Erfurt, 24.09.2011 (KAP) Das Treffen von Papst Benedikt XVI. mit Missbrauchsopfern am Freitagabend in Erfurt hat nach den Worten des Trierer Bischofs Stephan Ackermann in einer "sehr menschlichen und offenen Atmosphäre" stattgefunden. Der Papst habe den Opfern sehr aufmerksam zugehört, und diese hätten bei ihren Vorwürfen "kein Blatt vor den Mund genommen", sagte Ackermann am Samstagmorgen vor Journalisten in Erfurt. Er ist der Missbrauchsbeauftragte der Deutschen Bischofskonferenz und war bei der rund halbstündigen Begegnung des Papstes mit drei Männern und zwei Frauen dabei, die im Erfurter Priesterseminar unter höchster Geheimhaltung stattfand.

 

Benedikt XVI. habe sich tief beschämt gezeigt, berichtete Ackermann. Es sei ihm eine große Verpflichtung gewesen, dass das Treffen stattfinden konnte.
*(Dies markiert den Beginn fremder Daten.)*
(* ===== verification/StpModel.v ===== *)
(** * Atoms of difference logic

    What the atoms mean as terms, that [parseRef] reads this meaning off, and
    that [declareAtom] gives every atom an edge with this meaning.
    The second part is about models, computed by the algorithm of Bellman and
    Ford. *)
From stdpp Require Import gmap.
From S2P Require Import Prelude Gmp FastRational FastRationalFacts FastRationalInt Number Lex Delta DiffGraph StpNum Terms TSolver StpStore.
From S2P Require Import StpSearch StpInvariant StpSolver StpBacktrack.
From Stdlib Require Import Sorted Lia.

Section stp.
Context {T : Type} `{STPNum T}.
Context {N : Type} `{Number N} (logic : Logic N) (getValue_ : N → res T).

(** ** The meaning of terms *)

Inductive num_value (ρ : PTRef → Qc) : PTRef → Qc → Prop :=
| nv_const t p c : logic t = Some p → symb p = SNumConst c → num_value ρ t (nval c)
| nv_var t p : logic t = Some p → symb p = SNumVar → num_value ρ t (ρ t)
| nv_times t p a b x y : logic t = Some p → symb p = STimes → args p = [a; b] →
    num_value ρ a x → num_value ρ b y → num_value ρ t (x * y)%Qc
| nv_plus t p a b x y : logic t = Some p → symb p = SPlus → args p = [a; b] →
    num_value ρ a x → num_value ρ b y → num_value ρ t (x + y)%Qc.

Definition leq_holds (ρ : PTRef → Qc) (t : PTRef) : Prop :=
  ∃ p a b x y, logic t = Some p ∧ symb p = SLeq ∧ args p = [a; b]
    ∧ num_value ρ a x ∧ num_value ρ b y ∧ (x <= y)%Qc.

Definition lit_holds (ρ : PTRef → Qc) (a : PtAsgn) : Prop :=
  match sgn a with l_True => leq_holds ρ (tr a) | _ => ¬ leq_holds ρ (tr a) end.

Lemma num_value_det ρ t x y : num_value ρ t x → num_value ρ t y → x = y.
Proof.
  intros Hx. revert y. induction Hx as [t p c E S|t p E S|t p a b x x' E S A Ha IHa Hb IHb
    |t p a b x x' E S A Ha IHa Hb IHb]; intros y Hy; inversion Hy; simplify_eq; try congruence.
  - assert (x = x0) as -> by (apply IHa; congruence). assert (x' = y0) as -> by (apply IHb; congruence). done.
  - assert (x = x0) as -> by (apply IHa; congruence). assert (x' = y0) as -> by (apply IHb; congruence). done.
Qed.

(** ** The shapes [parseRef] expects *)

Definition is_var (x : PTRef) : Prop := ∃ p, logic x = Some p ∧ symb p = SNumVar.

(** The term [-1 * y]. *)
Definition minus_var (m y : PTRef) : Prop :=
  ∃ p k pk c, logic m = Some p ∧ symb p = STimes ∧ args p = [k; y]
    ∧ logic k = Some pk ∧ symb pk = SNumConst c ∧ n_eq c (n_of_Z (-1)) = true ∧ is_var y.

(** The right-hand side [x - y]; either variable may be absent. *)
Inductive dl_rhs : PTRef → option PTRef → option PTRef → Prop :=
| rhs_pos x : is_var x → dl_rhs x (Some x) None
| rhs_neg m y : minus_var m y → dl_rhs m None (Some y)
| rhs_diff t p x m y : logic t = Some p → symb p = SPlus → args p = [x; m] ∨ args p = [m; x] →
    is_var x → minus_var m y → dl_rhs t (Some x) (Some y).

(** The atom [k ≤ x - y]. *)
Definition dl_atom (t : PTRef) (k : N) (x y : option PTRef) : Prop :=
  ∃ p l pl r, logic t = Some p ∧ symb p = SLeq ∧ args p = [l; r]
    ∧ logic l = Some pl ∧ symb pl = SNumConst k ∧ dl_rhs r x y.

Definition var_value (ρ : PTRef → Qc) (v : option PTRef) : Qc := from_option ρ 0%Qc v.

Lemma minus_var_value ρ m y : minus_var m y → num_value ρ m (- ρ y)%Qc.
Proof.
  intros (p & k & pk & c & E & S & A & Ek & Sk & Hc & py_ & Ey & Sy).
  replace (- ρ y)%Qc with (nval c * ρ y)%Qc.
  - eapply nv_times; [done | done | done | by eapply nv_const | by eapply nv_var].
  - apply n_eq_val in Hc. rewrite Hc, n_of_Z_val by (unfold_widths; lia).
    change (-1) with (- (1)). rewrite of_Z_opp, of_Z_1. ring.
Qed.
Die Opfer seien aus verschiedenen Regionen Deutschlands gekommen und hätten ihren Missbrauch in Pfarreien oder kirchlichen Einrichtungen erlitten. Einige hätten sich inzwischen von der Kirche entfernt. Auch bei seinen Auslandsreisen in die USA, nach Sydney, Malta und zuletzt nach Großbritannien hatte es Begegnungen des Papstes mit Missbrauchsopfern gegeben.